This walks the reasoning from that problem to a method you can defend. Each step is a question the previous answer forces. Scroll — you'll arrive at the decision yourself.
The method is downstream of one thing: why does it fail the 800? The failure type selects the tool. Pick the tool first and you’ll pour compute into a fix that structurally can’t work.
Data/SFT injects capability the model lacks. RL only amplifies capability it already shows — sometimes. You cannot reinforce a behavior that never fires. This is a named 2025 result, not folklore: “Scalpel vs. Hammer: GRPO Amplifies Existing Capabilities, SFT Replaces Them.”
So before choosing a knob, we need the vocabulary to describe the failure. That vocabulary is three knobs.
The whole zoo — SFT, DPO, GRPO, distillation — is one objective (move probability mass toward good behavior) at three settings. Toggle them to feel the space:
Off-policy training makes the model correct on states drawn from the teacher’s trajectory. But at inference the model drives — it visits states from its own trajectory. For long agentic runs these diverge, and worse over the horizon:
Ross & Bagnell (DAgger, 2011), Thm 2.1: behavioral cloning error grows like ε·T²; on-policy correction like ε·T. Long CTF trajectories punish off-policy imitation specifically.
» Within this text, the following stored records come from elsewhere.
Lemma lsafe_modify I f : (forall s, I s -> I (f s)) -> lsafe I (fun _ => True) (lmodify f).
Proof. intros H s Hs. split; [by apply H|]. by exists tt. Qed.

Lemma lsafe_get I : lsafe I I lget.
Proof. intros s Hs. split; [done|]. by exists s. Qed.

Lemma lsafe_print I text : lsafe I (fun _ => True) (lprint text).
Proof. intros s Hs. split; [done|]. by exists tt. Qed.

Lemma lsafe_for I n i body :
  (forall i, lsafe I (fun _ => True) (body i)) -> lsafe I (fun _ => True) (lfor n i body).
Proof.
  intros H. revert i; induction n as [|n IH]; intros i; cbn [lfor]; [by apply lsafe_ret|].
  eapply lsafe_bind; [apply H|]. intros _ _. apply IH.
Qed.

(** The globals a cart can reach. *)
Definition wf (s : globals) : Prop :=
  lwf frame_state_layout (fs s) /\ lwf layout (cs s) /\ pcg32_ok (g_rng s).
End api_laws.

Section safety.
Context (api : lua_api) {laws : LuaApiLaws api} (m : libm) {mlaws : LibmLaws m}.

(** The globals between two commits: reachable, with the frame number [c] and
    the driver's settings [cfg]. *)
Definition settings (s : globals) : Z * Z := (g_load_resume s, g_num_frames s).
Definition at_frame (cfg : Z * Z) (c : Z) (s : globals) : Prop :=
  wf s /\ frame (fs s) = c /\ settings s = cfg.

Definition word (u : Z) : Prop := 0 <= u < 2 ^ 32.

Lemma word_arith a b : word (a +f b) /\ word (a -f b) /\ word (a *f b).
Proof. destruct (f32_arith_range a b 0) as (? & ? & ? & _). done. Qed.

Lemma word_neg u : word u -> word (f32_neg u).
Proof. intros. apply (lxor_range 32); [done..|]. unfold word. lia. Qed.

Lemma safe_add_misc cfg c u : lsafe (at_frame cfg c) (fun _ => True) (l_add_misc api [LFloat u]).
Proof.
  unfold l_add_misc, arg. cbn [nth Nat.sub]. rewrite checknumber_float.
  eapply lsafe_bind; [by apply (lsafe_ret _ (fun v => True))|]. intros v _.
  eapply lsafe_bind; [|intros; by apply lsafe_ret]. apply lsafe_modify.
  intros s ((H1 & H2 & H3) & Hf). split; [|exact Hf]. split; [|done].
  cbn [fs set_fs]. apply set_accum_misc_wf; [apply word_arith|done].
Qed.

Lemma safe_get_entity cfg c i :
  0 <= i < 8 ->
  lsafe (at_frame cfg c) (fun r => exists x y a, r = [LFloat x; LFloat y; LFloat a] /\
    word x /\ word y /\ word a) (l_get_entity api [LInt i]).
Proof.
  intros Hi. unfold l_get_entity, arg. cbn [nth Nat.sub]. rewrite checkinteger_int.
  eapply lsafe_bind; [by apply (lsafe_ret _ (fun v => v = i))|]. intros idx ->.
  destruct (Z.ltb_spec i 0); [lia|]. unfold LUA_SIMPLE_NUM_ENTITIES.
  destruct (Z.leb_spec 8 i); [lia|]. cbn [orb].
  eapply lsafe_bind; [apply lsafe_get|]. intros s ((_ & (Hl & He) & _) & _). apply lsafe_ret.
  set (e := nth (Z.to_nat i) _ _). exists (ex e), (ey e), (ea e). split; [done|].
  assert (lwf entity_layout e) as (Hx & Hy & Ha).
  { rewrite Forall_forall in He. apply He. apply list_elem_of_In, nth_In.
    cbn [fst struct] in Hl. lia. }
  done.
Qed.

Lemma at_frame_set_field cfg c i f s :
  (forall e, lwf entity_layout e -> lwf entity_layout (f e)) ->
  at_frame cfg c s -> at_frame cfg c (set_entity_field i f s).
Proof.
  intros Hf ((H1 & (Hl & He) & H3) & Hc). split; [|exact Hc]. split; [exact H1|].
  split; [|exact H3]. split; cbn [cs set_entity_field set_cs entities] in *.
  - by rewrite length_alter.
  - apply Forall_alter; [exact He|]. intros e _. apply Hf.
Qed.

Lemma safe_set_entity cfg c i x y a :
  word x -> word y -> word a ->
  lsafe (at_frame cfg c) (fun _ => True) (l_set_entity api [LInt i; LFloat x; LFloat y; LFloat a]).
Proof.
  intros Hx Hy Ha. unfold l_set_entity, arg. cbn [nth Nat.sub].
  rewrite checkinteger_int, !checknumber_float.
  eapply lsafe_bind; [by apply (lsafe_ret _ (fun v => True))|]. intros idx _.
  destruct (_ || _); [by apply lsafe_ret|].
  assert (forall f : Z -> entity -> entity,
    (forall u e, word u -> lwf entity_layout e -> lwf entity_layout (f u e)) ->
    forall u k, word u -> lsafe (at_frame cfg c) (fun _ => True) k ->
    lsafe (at_frame cfg c) (fun _ => True)
      (do x <- lcheck (Some u); lmodify (set_entity_field idx (f x));; k : LuaM globals (list lua_value)))
    as Hstep.
  { intros f Hf u k Hu Hk. eapply lsafe_bind; [by apply (lsafe_ret _ word)|]. intros v Hv.
    eapply lsafe_bind; [apply lsafe_modify; intros s Hs; apply at_frame_set_field; [intros e; by apply Hf|done]|].
    by intros _ _. }
  apply (Hstep (fun x e => Entity x (ey e) (ea e))); [by intros ? ? ? (_ & ? & ?)|done|].
  apply (Hstep (fun x e => Entity (ex e) x (ea e))); [by intros ? ? ? (? & _ & ?)|done|].
  apply (Hstep (fun x e => Entity (ex e) (ey e) x)); [by intros ? ? ? (? & ? & _)|done|].
  by apply lsafe_ret.
Qed.

Lemma safe_update_entity cfg c i :
  0 <= i < 8 -> lsafe (at_frame cfg c) (fun _ => True) (update_entity api m i).
Proof.
  intros Hi. unfold update_entity. eapply lsafe_bind; [by apply safe_get_entity|].
  intros r (x & y & a & -> & Hx & Hy & Ha). unfold arg. cbn [nth Nat.sub as_float].
  eapply lsafe_bind; [by apply (lsafe_ret _ (fun v => v = x))|]. intros ? ->.
  eapply lsafe_bind; [by apply (lsafe_ret _ (fun v => v = y))|]. intros ? ->.
  eapply lsafe_bind; [by apply (lsafe_ret _ (fun v => v = a))|]. intros ? ->.
  set (a1 := a +f f32_0_03). assert (word a1) as Ha1 by apply word_arith.
  assert (word (x +f sinf m a1) /\ word (y +f cosf m a1)) as [Hx1 Hy1] by (split; apply word_arith).
  assert (forall a2 u, word a2 -> lsafe (at_frame cfg c) (fun _ => True)
    (do _ <- l_add_misc api [LFloat u];
     do _ <- l_set_entity api [LInt i; LFloat (x +f sinf m a1); LFloat (y +f cosf m a1); LFloat a2];
     lret tt)) as Htail.
  { intros a2 u Ha2. eapply lsafe_bind; [apply safe_add_misc|]. intros _ _.
    eapply lsafe_bind; [by apply safe_set_entity|]. intros _ _. by apply lsafe_ret. }
  destruct (outside (x +f sinf m a1)), (outside (y +f cosf m a1));
    apply Htail; auto using word_neg; apply word_arith.
Qed.

Lemma lsafe_for_range I n i lo hi body :
  (forall i, lo <= i < hi -> lsafe I (fun _ => True) (body i)) -> lo <= i -> i + Z.of_nat n <= hi ->
  lsafe I (fun _ => True) (lfor n i body).
Proof.
  intros H. revert i; induction n as [|n IH]; intros i Hlo Hhi; cbn [lfor]; [by apply lsafe_ret|].
  eapply lsafe_bind; [apply H; lia|]. intros _ _. apply IH; lia.
Qed.

Lemma safe_update_entities cfg c : lsafe (at_frame cfg c) (fun _ => True) (update_entities api m).
Proof.
  apply (lsafe_for_range _ 8 0 0 8); [|lia|done]. intros i Hi. by apply safe_update_entity.
Qed.

Lemma unit_float_ok r :
  pcg32_ok r -> pcg32_ok (pcg32_unit_float r).1 /\ word (pcg32_unit_float r).2.
Proof.
  intros Hr. destruct (pcg32_next_ok r Hr) as [H1 H2]. unfold pcg32_unit_float.
  destruct (pcg32_next r) as [r' v]. split; [exact H1|apply word_arith].
Qed.

Lemma safe_unit_scaled cfg c k : lsafe (at_frame cfg c) word (unit_scaled k).
Proof.
  unfold unit_scaled. eapply (lsafe_bind _ (fun r => exists u, r = [LFloat u])).
  - unfold l_unit_float. intros s Hs. unfold lbind, lget.
    pose proof (unit_float_ok (g_rng s)) as Hok.
    destruct (pcg32_unit_float (g_rng s)) as [r f]. cbn [fst snd lmodify lret app] in *.
    destruct Hs as ((H1 & H2 & H3) & Hc). destruct (Hok H3) as [Hr _].
    split; [by split|]. eexists. split; [done|]. by exists f.
  - intros r (u & ->). eapply (lsafe_bind _ (fun _ => True)); [by apply lsafe_ret|].
    intros v _. apply lsafe_ret. apply word_arith.
Qed.

Lemma safe_init_entities cfg c : lsafe (at_frame cfg c) (fun _ => True) (init_entities api).
Proof.
  apply lsafe_for. intros i. eapply lsafe_bind; [apply safe_unit_scaled|]. intros x Hx.
  eapply lsafe_bind; [apply safe_unit_scaled|]. intros y Hy.
  eapply lsafe_bind; [apply safe_unit_scaled|]. intros a Ha.
  eapply lsafe_bind; [by apply safe_set_entity|]. intros _ _. by apply lsafe_ret.
Qed.
(** The descriptors are decided, the field values evaluated on the symbolic
    bytes of the old struct; what is left is that [conv a] is well-formed. *)
Ltac pod_edit_conditions old_lawful new_lawful :=
  eapply hot_reload_pod;
  [ exact old_lawful | exact new_lawful | reflexivity
  | apply (bool_decide_eq_true_1 _); vm_compute; reflexivity
  | apply (bool_decide_eq_true_1 _); vm_compute; reflexivity
  | reflexivity | apply coversb_ok; vm_compute; reflexivity
  | reflexivity | reflexivity | done | done
  | first [reflexivity | unfold retypes; apply _] | intros []; cbn; lia | ].
Ltac pod_edit old_lawful new_lawful :=
  pod_edit_conditions old_lawful new_lawful; intros [] _; repeat constructor.

Abbreviation pod_wf l := (fun a => lwf l a /\ true = true).

#[export] Instance n3_edit : HotReload NativeV0.region_native_state NativeV3.region_native_state
  (pod_wf NativeV0.layout) (pod_wf NativeV3.layout) [Some migrate_native_n3] n3_conv.
Proof. pod_edit NativeV0.layout_lawful NativeV3.layout_lawful. Qed.

#[export] Instance n4_edit : HotReload NativeV3.region_native_state NativeV4.region_native_state
  (pod_wf NativeV3.layout) (pod_wf NativeV4.layout) [Some migrate_native_n4] n4_conv.
Proof. pod_edit NativeV3.layout_lawful NativeV4.layout_lawful. Qed.

#[export] Instance n6_edit : HotReload NativeV5.region_native_state NativeV6.region_native_state
  (pod_wf NativeV5.layout) (pod_wf NativeV6.layout) [Some migrate_native_n6] n6_conv.
Proof. pod_edit NativeV5.layout_lawful NativeV6.layout_lawful. Qed.

#[export] Instance l2_edit : HotReload LuaV0.region_lua_cart_state LuaV2.region_lua_cart_state
  (pod_wf LuaV0.layout) (pod_wf LuaV2.layout) [Some migrate_lua_l2] l2_conv.
Proof. pod_edit LuaV0.layout_lawful LuaV2.layout_lawful. Qed.

#[export] Instance l3_edit : HotReload LuaV2.region_lua_cart_state LuaV3.region_lua_cart_state
  (pod_wf LuaV2.layout) (pod_wf LuaV3.layout) [Some migrate_lua_l3] l3_conv.
Proof. pod_edit LuaV2.layout_lawful LuaV3.layout_lawful. Qed.

#[export] Instance l4_edit : HotReload LuaV3.region_lua_cart_state LuaV4.region_lua_cart_state
  (pod_wf LuaV3.layout) (pod_wf LuaV4.layout) [Some migrate_lua_l4] l4_conv.
Proof. pod_edit LuaV3.layout_lawful LuaV4.layout_lawful. Qed.

(** n5 is the edit whose callback fires: the old i32, sign-extended. *)
Lemma widen_i32 v :
  - 2 ^ 31 <= v < 2 ^ 31 ->
  le_bytes 8 (u64 (i32 (le_val (le_bytes 4 (u32 v))))) = le_bytes 8 (u64 v).
Proof.
  intros Hv. rewrite le_val_le_bytes by (apply (wrap_range 32); lia).
  rewrite signed_wrap by lia. rewrite signed_small by lia. done.
Qed.

#[export] Instance n5_edit : HotReload NativeV4.region_native_state NativeV5.region_native_state
  (pod_wf NativeV4.layout) (pod_wf NativeV5.layout) [Some migrate_native_n5] n5_conv.
Proof.
  pod_edit_conditions NativeV4.layout_lawful NativeV5.layout_lawful.
  intros [fc sv ls] (Hfc & _). constructor; [|repeat constructor].
  exact (widen_i32 fc Hfc).
Qed.

#[export] Instance n1_edit : HotReload NativeV0.region_native_state NativeV0.region_native_state
  (pod_wf NativeV0.layout) (pod_wf NativeV0.layout) migrate_regions_default id.
Proof. apply hot_reload_same; [exact NativeV0.layout_lawful|done]. Qed.

(** ** The drivers across an edit *)

(** A cart whose update keeps its struct well-formed. *)
Class NativeCart {X} (wf : X -> Prop) (g_state_bss : X)
    (update : Z -> native_globals X -> native_globals X) : Prop := {
  nc_bss : wf g_state_bss;
  nc_update f s : 0 <= f < NFRAMES -> lwf frame_state_layout (fs s) -> wf (st s) ->
    lwf frame_state_layout (fs (update f s)) /\ wf (st (update f s));
}.

Section native_cart.
Context {X : Type} (r : runtime_tracked_region_t X) (wf : X -> Prop) (g_state_bss : X)
  (update : Z -> native_globals X -> native_globals X)
  `{!LawfulRegion r wf, !NativeCart wf g_state_bss update}.

Definition native_wf (s : native_globals X) : Prop :=
  (lwf frame_state_layout (fs s) /\ true = true) /\ (wf (st s) /\ True).

Lemma native_registry : Registry (runtime_tracked_regions r) native_wf.
Proof.
  apply (Registry_cons (Region region_frame_state fs set_fs) _
           (fun v => lwf frame_state_layout v /\ true = true)); [apply _|by split; try intros []|..].
  { repeat constructor. }
  apply (Registry_cons (Region r st set_st) _ wf);
    [apply _|by split; try intros []|constructor|constructor].
Qed.

Lemma native_fits :
  0 <= size r <= 64 ->
  total_fits (runtime_tracked_regions r) /\
  save_state_buffer_capacity (runtime_tracked_regions r) = 1340 + size r.
Proof.
  intros Hs. unfold save_state_buffer_capacity, runtime_tracked_total_size, runtime_tracked_regions.
  cbn [fold_left]. unfold region_size. cbn [r_ty r_ops region_frame_state Tracked.size].
  unfold header_size. change (u32 (0 + 1316)) with 1316. rewrite (wrap_small 32 (1316 + size r)) by lia.
  rewrite wrap_small by lia. split; [|lia]. split.
  - repeat constructor; unfold region_size; cbn; lia.
  - unfold header_size, region_size. cbn [foldr r_ty r_ops region_frame_state Tracked.size]. lia.
Qed.

Lemma int_frames_ok n f s :
  0 <= f -> f + Z.of_nat n <= NFRAMES -> native_wf s ->
  native_wf (int_frames update n f s).1 /\
  ((0 < n)%nat -> frame (fs (int_frames update n f s).1) = f + Z.of_nat n).
Proof.
  unfold NFRAMES.
  revert f s; induction n as [|n IH]; intros f s Hf Hn Hs; [by split; [|lia]|].
  cbn [int_frames]. unfold frame_step, with_digest, frame_state_emit_digest.
  destruct Hs as [[Hfs _] [Hst _]].
  destruct (nc_update f s ltac:(unfold NFRAMES; lia) Hfs Hst) as [Hfs' Hst'].
  set (s1 := set_fs (set_frame (u32 (f + 1)) _) _). cbn [fst snd].
  assert (native_wf s1) as H1.
  { split; [|done]. split; [|done]. apply set_frame_wf; [by apply wrap_range|].
    by apply frame_state_canonicalize_wf. }
  destruct (IH (f + 1) s1 ltac:(lia) ltac:(lia) H1) as [IH1 IH2].
  destruct (int_frames update n (f + 1) s1) as [s2 ls] eqn:E. cbn [fst] in *.
  split; [done|]. intros _. destruct n as [|n].
  - injection E as <- _. cbn. rewrite wrap_small by lia. lia.
  - rewrite IH2 by lia. lia.
Qed.
End native_cart.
An execution failure, by definition, happens in a state the model’s own policy reaches. Off-policy data is — structurally — data about states it doesn’t reach. So off-policy SFT is blind to exactly the region where execution fails. You imitate teacher-states while your own-state behavior barely moves. Not a hyperparameter miss — the wrong distribution.
Ordered by increasing on-policy-ness + use of the failure signal, at increasing cost. Click a rung.
Born to fix: a base model won’t follow instructions / lacks a behavior. Show it (prompt, answer) pairs, cross-entropy. Pure imitation.
Signature: teaches new capability + format, cheap, stable — but off-policy → blind to execution + overwrites knowledge (worse on small models).
Born to fix: student imitates teacher yet still fails at inference (the mismatch above). Fix: sample from the student, let the teacher grade those tokens (dense).
Signature: the sleeper — dense per-token signal on your own rollouts. GKD: +90% rel. on GSM8K vs fixed-dataset KD. ~10× cheaper than RL. Needs a teacher genuinely better at your task.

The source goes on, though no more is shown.